(** The state a run works on.  [clock], [rx], [open_error], [clicked],
    [selected] and [outages] are the environment's: the wall clock
    (nanoseconds, never set back), the answers the device will give to the
    coming [readline] calls, the message of the [SerialException] when the
    port cannot be opened, the key of the button whose click started this
    run, the tab of the option menu and, for each coming call of
    [ser.write] or [ser.readline] in turn, whether the link fails under it
    (no failure once the list is used up).  [io] is the trace of the serial
    line, [conn_cache] the entry of [st.cache_resource] for
    [get_serial_connection] (the value and the elements replayed on a hit),
    [data] holds the rows of [st.session_state.data] ([None] while the key
    is absent) and [data_dtype] the dtype of its column, [page] what the run
    has rendered. *)
Record World : Type := makeWorld {
  clock : N;
  rx : list Reply;
  open_error : option str;
  clicked : option str;
  selected : str;
  io : list IOEvent;
  conn_cache : option (option Serial * list Element);
  data : option DataFrame;
  page : list Element;
  outages : list bool;
  data_dtype : Dtype
}.

(** A world whose link never fails and whose frame, where it has one, is
    of dtype [object], as the script builds it. *)
Definition mkWorld (t : N) (replies : list Reply) (oe ck : option str)
           (sel : str) (tr : list IOEvent)
           (cc : option (option Serial * list Element))
           (d : option DataFrame) (pg : list Element) : World :=
  makeWorld t replies oe ck sel tr cc d pg [] object_dtype.

Definition set_clock (t : N) (w : World) : World :=
  makeWorld t (rx w) (open_error w) (clicked w) (selected w) (io w)
            (conn_cache w) (data w) (page w) (outages w) (data_dtype w).
Definition set_rx (r : list Reply) (w : World) : World :=
  makeWorld (clock w) r (open_error w) (clicked w) (selected w) (io w)
            (conn_cache w) (data w) (page w) (outages w) (data_dtype w).
Definition set_io (l : list IOEvent) (w : World) : World :=
  makeWorld (clock w) (rx w) (open_error w) (clicked w) (selected w) l
            (conn_cache w) (data w) (page w) (outages w) (data_dtype w).
Definition set_conn_cache (c : option (option Serial * list Element))
           (w : World) : World :=
  makeWorld (clock w) (rx w) (open_error w) (clicked w) (selected w) (io w)
            c (data w) (page w) (outages w) (data_dtype w).
Definition set_data (d : option DataFrame) (w : World) : World :=
  makeWorld (clock w) (rx w) (open_error w) (clicked w) (selected w) (io w)
            (conn_cache w) d (page w) (outages w) (data_dtype w).
Definition set_page (p : list Element) (w : World) : World :=
  makeWorld (clock w) (rx w) (open_error w) (clicked w) (selected w) (io w)
            (conn_cache w) (data w) p (outages w) (data_dtype w).
Definition set_outages (o : list bool) (w : World) : World :=
  makeWorld (clock w) (rx w) (open_error w) (clicked w) (selected w) (io w)
            (conn_cache w) (data w) (page w) o (data_dtype w).
Definition set_data_dtype (t : Dtype) (w : World) : World :=
  makeWorld (clock w) (rx w) (open_error w) (clicked w) (selected w) (io w)
            (conn_cache w) (data w) (page w) (outages w) t.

_How to complete this task_
Each line in the material above that mentions the word "bool" must be copied.

_Solution_
  outages : list bool;
Definition set_outages (o : list bool) (w : World) : World :=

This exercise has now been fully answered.